A series of internal messages from the past two months, obtained by Insider, show Amazon managers scrambling to identify low-performing employees and force them out using performance improvement plans, or PIPs. 
In late September, a compliance manager instructed colleagues to “identify your lowest performer please and get back to me before 10 am tomorrow.”
By mid-October, the company had shut or shrank several teams, including in its robotics department
Soon after, a senior AWS manager ordered colleagues to stop hiring and “stack rank your team members asap,” referring to the practice of pitting employees’ performance against each other and trying to force out the lowest-ranked workers. “I know it may sound like a mixed msg but we need to hire fast and also identify 3-4 employees we think aren’t suited for our growth ambitions.”
The next day, Amazon announced a companywide hiring freeze. It was still not enough.

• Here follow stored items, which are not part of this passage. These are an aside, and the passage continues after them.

Inductive retval : Type :=
  | RFloat (f : float)
  | RBool (b : bool)
  | RInt (n : Z)
  | RStr (s : string)
  | RPair (f g : float)
  | RSeq (fs : list float)
  | RVec (v : ref).

Definition call (self : ref) (op : operation) : M retval :=
  match op with
  | Op_x => f ← x self; mret (RFloat f)
  | Op_y => f ← y self; mret (RFloat f)
  | Op_is_zero => b ← is_zero self; mret (RBool b)
  | Op_square_magnitude => f ← square_magnitude self; mret (RFloat f)
  | Op_magnitude => f ← magnitude self; mret (RFloat f)
  | Op_normalized => r ← normalized self; mret (RVec r)
  | Op_dot other => f ← dot self other; mret (RFloat f)
  | Op_cross other => f ← cross self other; mret (RFloat f)
  | Op_angle => f ← angle self; mret (RFloat f)
  | Op_angle_between other => f ← angle_between self other; mret (RFloat f)
  | Op_distance other => f ← distance self other; mret (RFloat f)
  | Op_updated ux uy => r ← updated self ux uy; mret (RVec r)
  | Op_repr => s ← __repr__ self; mret (RStr s)
  | Op_str => s ← __str__ self; mret (RStr s)
  | Op_eq other => b ← __eq__ self other; mret (RBool b)
  | Op_bool => b ← __bool__ self; mret (RBool b)
  | Op_len => n ← __len__ self; mret (RInt n)
  | Op_hash => p ← __hash__ self; mret (RPair p.1 p.2)
  | Op_add other => r ← __add__ self other; mret (RVec r)
  | Op_sub other => r ← __sub__ self other; mret (RVec r)
  | Op_mul other => r ← __mul__ self other; mret (RVec r)
  | Op_truediv other => r ← __truediv__ self other; mret (RVec r)
  | Op_neg => r ← __neg__ self; mret (RVec r)
  | Op_abs => f ← __abs__ self; mret (RFloat f)
  | Op_getitem idx => f ← __getitem__ self idx; mret (RFloat f)
  | Op_iter => fs ← __iter__ self; mret (RSeq fs)
  | Op_copy => r ← __copy__ self; mret (RVec r)
  end.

By Tuesday, November 15, Amazon began the widest-reaching corporate layoffs in its history, reportedly slashing about 10,000 positions.
Amazon has been a powerful engine of job growth for more than a decade, building a vast network of warehouses run by hundreds of thousands of workers, while spinning up a constant stream of ambitious projects, such as live radio platform Amp; video game streaming service Luna; a travel division, Explore; a satellite constellation Project Kuiper, and consumer electronics like the Astro home robot, the Halo fitness tracking band, and the Glow children’s tablet. 
This week marked the end of that incredible run. Many of those ambitious initiatives are now dead or, at best, limping. A pandemic-era online shopping boom has crashed to a halt, leaving the company sub-leasing unused warehouse space. Hundreds of recruiters are gone, signaling a sustained dip in hiring. 
Amazon slashed headcount from multiple Alexa teams, including those working on making Alexa sound more like a human, acquire new skills and respond more creatively to questions. Amazon also made deep cuts to Luna, and offered voluntary buyouts to recruiters in the US and India. 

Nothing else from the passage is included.